Abstracts

Although there has been a consensus that the use of animal models with spontaneous seizures to identify new therapies may enhance the discovery process for new drugs, there are a number of technical issues that may limit or prevent the implementation of this approach. One of the greatest impediments is the maintenance of steady drug levels in the blood throughout the day over multiple days to ensure that there will be adequate levels in the system at the time the animals may have unpredictable spontaneous seizures. We describe a method for chronically administering antiepileptic drugs and measuing levels while the animals are on continuous video EEG monitoring.
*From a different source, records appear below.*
(** C10.  In the ranking by frequency every flattened element is trimmed
    before it is counted: the white space at its two ends is taken off, all
    of it and nothing else.  The keys are the trimmed forms of the stored
    elements, each counted over all stored elements that trim to it, so two
    stored elements that differ only in leading or trailing white space
    fall under one key and are counted together.  The stored column keeps
    the pieces of the split untrimmed, and the ranking by salary groups by
    the stored elements as they stand. *)
Theorem skills_trimmed_before_counting {S : Sorter} (view : list Row) :
  Forall has_skills view ->
  exists df,
    skills_df view = Ok df /\
    NoDup (map fst df) /\
    (forall e, In e (stored_skills view) ->
       exists pre post,
         e = (pre ++ strip e ++ post)%string /\
         all_space pre /\ all_space post /\ trimmed (strip e)) /\
    (forall pre core post,
       all_space pre -> all_space post -> trimmed core ->
       strip (pre ++ core ++ post) = core) /\
    (forall k, In k (map fst df) <->
       exists e, In e (stored_skills view) /\ strip e = k) /\
    (forall k, In k (map fst df) -> trimmed k) /\
    (forall k n, In (k, n) df ->
       n = List.length (filter (fun e => String.eqb (strip e) k) (stored_skills view))) /\
    (forall e1 e2 core pre1 post1 pre2 post2,
       In e1 (stored_skills view) -> In e2 (stored_skills view) -> e1 <> e2 ->
       trimmed core ->
       all_space pre1 -> all_space post1 -> all_space pre2 -> all_space post2 ->
       e1 = (pre1 ++ core ++ post1)%string -> e2 = (pre2 ++ core ++ post2)%string ->
       exists n, In (core, n) df /\ 2 <= n) /\
    (forall (DP : DateParser) csv df, load_data csv = Ok df ->
       Forall (fun row =>
                 Skills_List row = option_map (split ",") (Skills_Required (raw row)))
              df) /\
    (forall e, In e (map skill (agg_mean_count (explode view))) <->
       In e (stored_skills view)).
Proof.
  intros Hv. exists (value_counts (map strip (stored_skills view))).
  assert (K : forall k, In k (map fst (value_counts (map strip (stored_skills view)))) <->
                exists e, In e (stored_skills view) /\ strip e = k).
  { intros k. split.
    - intros H. apply in_map_iff in H as ([k' n] & E & H). simpl in E. subst k'.
      apply value_counts_In in H as [H _]. apply in_map_iff in H as (e & E & He). eauto.
    - intros (e & He & E). apply in_map_iff.
      exists (k, count_occ string_dec (map strip (stored_skills view)) k).
      split; [reflexivity|]. apply value_counts_In. split; [|reflexivity].
      apply in_map_iff. eauto. }
  split; [unfold skills_df; rewrite (all_skills_flat view Hv); reflexivity|].
  split; [apply value_counts_NoDup|].
  split; [intros e _; apply strip_spec|].
  split; [apply strip_padded|].
  split; [exact K|].
  split.
  { intros k Hk. apply K in Hk as (e & _ & <-).
    destruct (strip_spec e) as (pre & post & _ & _ & _ & Ht). exact Ht. }
  split.
  { intros k n H. apply value_counts_In in H as [_ ->]. apply count_occ_map_strip. }
  split.
  { intros e1 e2 core pre1 post1 pre2 post2 H1 H2 Hne Hc Hp1 Hq1 Hp2 Hq2 E1 E2.
    assert (S1 : strip e1 = core) by (rewrite E1; now apply strip_padded).
    assert (S2 : strip e2 = core) by (rewrite E2; now apply strip_padded).
    exists (count_occ string_dec (map strip (stored_skills view)) core). split.
    - apply value_counts_In. split; [|reflexivity]. rewrite <- S1. now apply in_map.
    - rewrite count_occ_map_strip.
      apply (two_in_filter _ _ e1 e2); try assumption.
      + rewrite S1. apply String.eqb_refl.
      + rewrite S2. apply String.eqb_refl. }
  split.
  { intros DP csv df H. destruct (load_data_rows _ _ H) as [_ Hrows].
    eapply Forall_impl; [|exact Hrows]. intros row Hr. apply Hr. }
  intros e. rewrite agg_mean_count_skills, group_keys_In, explode_keys. reflexivity.
Qed.

Lemma skills_trimmed_before_counting_witness :
  Forall has_skills (loaded fixture) /\
  stored_skills (loaded fixture) = ["Python"; " SQL"; "Java"; "SQL"; "Python"; "ML"] /\
  strip " SQL" = "SQL" /\
  @skills_df descending_sorter (loaded fixture)
  = Ok [("SQL", 2); ("Python", 2); ("ML", 1); ("Java", 1)] /\
  exists df,
    @skills_df descending_sorter (loaded fixture) = Ok df /\
    NoDup (map fst df) /\
    (forall e, In e (stored_skills (loaded fixture)) ->
       exists pre post,
         e = (pre ++ strip e ++ post)%string /\
         all_space pre /\ all_space post /\ trimmed (strip e)) /\
    (forall pre core post,
       all_space pre -> all_space post -> trimmed core ->
       strip (pre ++ core ++ post) = core) /\
    (forall k, In k (map fst df) <->
       exists e, In e (stored_skills (loaded fixture)) /\ strip e = k) /\
    (forall k, In k (map fst df) -> trimmed k) /\
    (forall k n, In (k, n) df ->
       n = List.length (filter (fun e => String.eqb (strip e) k)
                          (stored_skills (loaded fixture)))) /\
    (forall e1 e2 core pre1 post1 pre2 post2,
       In e1 (stored_skills (loaded fixture)) ->
       In e2 (stored_skills (loaded fixture)) -> e1 <> e2 ->
       trimmed core ->
       all_space pre1 -> all_space post1 -> all_space pre2 -> all_space post2 ->
       e1 = (pre1 ++ core ++ post1)%string -> e2 = (pre2 ++ core ++ post2)%string ->
       exists n, In (core, n) df /\ 2 <= n) /\
    (forall (DP : DateParser) csv df, load_data csv = Ok df ->
       Forall (fun row =>
                 Skills_List row = option_map (split ",") (Skills_Required (raw row)))
              df) /\
    (forall e, In e (map skill (agg_mean_count (explode (loaded fixture)))) <->
       In e (stored_skills (loaded fixture))).
Proof.
  assert (H : Forall has_skills (loaded fixture))
    by (vm_compute; repeat constructor; discriminate).
  split; [exact H|].
  split; [vm_compute; reflexivity|].
  split; [vm_compute; reflexivity|].
  split; [vm_compute; reflexivity|].
  exact (skills_trimmed_before_counting (S := descending_sorter) (loaded fixture) H).
Defined.

(** On the three postings: " SQL" and "SQL" are stored as two elements, are
    one key with count 2 in the ranking by frequency, and two groups in the
    ranking by salary. *)
Example skills_fixture :
  stored_skills (loaded fixture) = ["Python"; " SQL"; "Java"; "SQL"; "Python"; "ML"] /\
  @skills_df descending_sorter (loaded fixture)
  = Ok [("SQL", 2); ("Python", 2); ("ML", 1); ("Java", 1)] /\
  map skill (agg_mean_count (explode (loaded fixture))) =
    [" SQL"; "Java"; "ML"; "Python"; "SQL"].
Proof. vm_compute. repeat split; reflexivity. Qed.

(** ** Job search *)

Lemma prefix_ci_spec p s :
  prefix_ci p s = true <->
  exists post, lower_string s = (lower_string p ++ post)%string.
Proof.
  revert s. induction p as [|a p IH]; intros s; simpl.
  - split; [eauto | reflexivity].
  - destruct s as [|b s]; simpl.
    + split; [discriminate | intros [post E]; discriminate].
    + rewrite andb_true_iff, Ascii.eqb_eq, IH. split.
      * intros [E [post H]]. exists post. rewrite E, H. reflexivity.
      * intros [post H]. inversion H. eauto.
Qed.

(** [contains_ci] is substring containment after lowering both texts. *)
Lemma contains_ci_spec p s :
  contains_ci p s = true <->
  exists pre post, lower_string s = (pre ++ lower_string p ++ post)%string.
Proof.
  induction s as [|b s IH].
  - simpl. rewrite orb_false_r, prefix_ci_spec. split.
    + intros [post H]. exists EmptyString, post. assumption.
    + intros (pre & post & H). destruct pre; [eauto | discriminate].
  - cbn [contains_ci]. rewrite orb_true_iff, prefix_ci_spec, IH. split.
    + intros [[post H] | (pre & post & H)].
      * exists EmptyString, post. assumption.
      * exists (String (lower b) pre), post. simpl. rewrite H. reflexivity.
    + intros (pre & post & H). destruct pre as [|c pre].
      * left. eauto.
      * right. simpl in H. inversion H. eauto.
Qed.
(** * More properties of the code *)

(** X1: with a filter function set, [getDisplayedPoints] returns a new
    array and leaves the array of the data source as it is; the new array
    holds exactly the source records that satisfy the predicate: sorted by
    the engine when a comparator is set, in the order of the comparator
    when it is consistent, and in source order when the sort function is
    not a function. *)
Theorem getDisplayedPoints_filtered (w : World) (s : nat) (f : predicate) :
  _filterFunction w = JFunction f ->
  getTripPoints w = Some s ->
  (s < length (arrays w))%nat ->
  exists a w',
    getDisplayedPoints w = Ok a w' /\
    a = length (arrays w) /\
    deref s w' = deref s w /\
    same_component w w' /\
    Permutation (deref a w') (filter f (source_records w)) /\
    (forall r, In r (deref a w') <-> In r (source_records w) /\ f r = true) /\
    (forall cmp, _sortFunction w = JFunction cmp ->
       deref a w' = sort_of engine cmp (filter f (source_records w)) /\
       (consistent cmp -> ordered_by cmp (deref a w'))) /\
    (as_function (_sortFunction w) = None ->
       deref a w' = filter f (source_records w)).
Proof.
  intros Hf Hs Hv.
  unfold getDisplayedPoints, bind.
  rewrite _getData_run, Hs, _filterPoints_run, Hf. simpl.
  rewrite _sortPoints_run. simpl.
  unfold source_records. rewrite Hs.
  assert (Hin : forall l, Permutation l (filter f (deref s w)) ->
            forall r, In r l <-> In r (deref s w) /\ f r = true).
  { intros l Hp r. rewrite <- filter_In. split; apply Permutation_in;
      [exact Hp | symmetry; exact Hp]. }
  destruct (as_function (_sortFunction w)) as [cmp|] eqn:Hc.
  - do 2 eexists. split; [reflexivity|]. split; [reflexivity|].
    unfold deref; simpl. rewrite upd_app_last, !nth_new.
    rewrite app_nth1 by assumption.
    split; [reflexivity|].
    split; [apply same_component_set, same_component_arrays|].
    split; [apply sort_permutes|]. split; [apply Hin, sort_permutes|]. split.
    + intros cmp' Hc'. apply as_function_some in Hc'.
      assert (cmp' = cmp) as -> by congruence.
      split; [reflexivity|]. intros Hcons. apply sort_orders, Hcons.
    + discriminate.
  - do 2 eexists. split; [reflexivity|]. split; [reflexivity|].
    unfold deref; simpl. rewrite nth_new.
    rewrite app_nth1 by assumption.
    split; [reflexivity|]. split; [apply same_component_arrays|].
    split; [reflexivity|]. split; [apply Hin; reflexivity|]. split.
    + intros cmp Hc'. apply as_function_some in Hc'. congruence.
    + reflexivity.
Qed.
(** One more pass keeps a pool a pool. *)
Lemma pool_after_setitem {V} (ok : string * V -> Prop) i (d : Py.dict V) k v :
  pool_after ok i d -> ok (k, v) -> pool_after ok (Datatypes.S i) (Py.setitem d k v).
Proof.
  intros (F & N & L & _ & _) H. repeat split.
  - now apply setitem_Forall.
  - now apply setitem_NoDup.
  - pose proof (setitem_length d k v). lia.
  - intros _. apply setitem_nonempty.
  - discriminate.
Qed.

Lemma pool_after_start {V} (ok : string * V -> Prop) : pool_after ok O (@nil (string * V)).
Proof. repeat split; auto; constructor. Qed.

(** Reading a pool back: a key of a pool leads to the entry stored with it. *)
Lemma getitem_of_entry {V} (d : Py.dict V) k v :
  NoDup (Py.keys d) -> In (k, v) d -> Py.getitem d k = Some v.
Proof.
  induction d as [|[k' v'] d IH]; cbn [Py.getitem]; intros N I; [destruct I|].
  cbn [Py.keys map fst] in N. inversion N as [|? ? H1 H2]; subst.
  destruct I as [E|I].
  - injection E as -> ->. now rewrite String.eqb_refl.
  - destruct (String.eqb_spec k' k) as [->|_]; [|now apply IH].
    exfalso. apply H1. change k with (fst (k, v)). now apply in_map.
Qed.

Section Initializers.

Variables math_cos math_sin : Q -> Q.

(** A property of every point the sampler returns on the default grid. *)
Variable Lp : CityGrid.Location -> Prop.

Hypothesis sampler_sound :
  forall bias s p s',
    CityGrid.get_random_location math_cos math_sin CityGrid.default bias s
    = Return p s' -> Lp p.

Lemma sample_on_default bias g r :
  exists p r',
    rand (CityGrid.get_random_location math_cos math_sin CityGrid.default bias)
         (mkWorld g r)
    = Return p (mkWorld g r')
    /\ Lp p.
Proof.
  destruct (CityGridFacts.sampler_run math_cos math_sin CityGrid.default bias r
              default_populated) as (p & r' & E & _).
  exists p, r'. split; [exact (rand_Return (w := mkWorld g r) E)|].
  exact (sampler_sound _ _ _ _ E).
Qed.
Lemma encode_str_printable s :
  forallb Json.printable (Json.encode_str s) = true.
Proof.
  unfold Json.encode_str. cbn [forallb].
  apply andb_true_iff; split; [reflexivity|].
  rewrite forallb_app.
  apply andb_true_iff; split; [|reflexivity].
  induction s as [|c s IH]; [reflexivity|].
  cbn [flat_map]. now rewrite forallb_app, escape_printable.
Qed.

Lemma string_of_uint_printable d :
  forallb Json.printable
    (list_ascii_of_string (DecimalString.NilEmpty.string_of_uint d)) = true.
Proof. induction d; simpl; auto. Qed.

Lemma encode_int_printable z : forallb Json.printable (Json.encode_int z) = true.
Proof.
  unfold Json.encode_int, DecimalString.NilZero.string_of_int,
    DecimalString.NilZero.string_of_uint.
  destruct (Z.to_int z) as [d|d]; destruct d;
    try reflexivity; cbn [list_ascii_of_string];
    try (cbn [forallb]; rewrite string_of_uint_printable; reflexivity).
Qed.

Lemma join_printable sep l :
  forallb Json.printable sep = true ->
  Forall (fun x => forallb Json.printable x = true) l ->
  forallb Json.printable (Json.join sep l) = true.
Proof.
  intros Hs H. induction H as [|x r Hx Hr IH]; [reflexivity|].
  cbn [Json.join]. destruct r as [|y r]; [assumption|].
  now rewrite !forallb_app, Hx, Hs, IH.
Qed.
Adult male rats with chronic limbic epilepsy following an episode of limbic status epilepticus were implanted with bilateral bipolar hippocampal electrodes and an intraperitoneal catheter. Through a linked fluid swivel/electrical swivel the animals underwent continuous EEG monitoring while receiving a continuous infusion of the study antiepileptic (phenobarbital, phenytoin). Each dose was infused for two weeks, and at the end of this period blood levels were taken by collecting 25 microliters of tail blood on filter paper and measuring with a standardized mass spectrometry analysis. To each drug there was a clear dose response effect with reduction in seizure frequency. The effect on seizure duration and behavior was more variable. The drugs demonstrated efficacy with blood levels that were comparable to established human therapeutic ranges. This early examination of a system for continuous administration of antiepileptic drugs in an animal model of chronic limbic epilepsy demonstrates the feasibility of prolonged drug infusions while performing continuous video EEG monitoring. These findings suggest that this approach may be a useful addition to the process of therapy discovery. The demonstration of efficacy with drug levels relevant to established human levels raises the possibility that effective drug levels found for experimental therapies in this model may provide treatment targets for humans. (Supported by NINDS grant NS 049617.)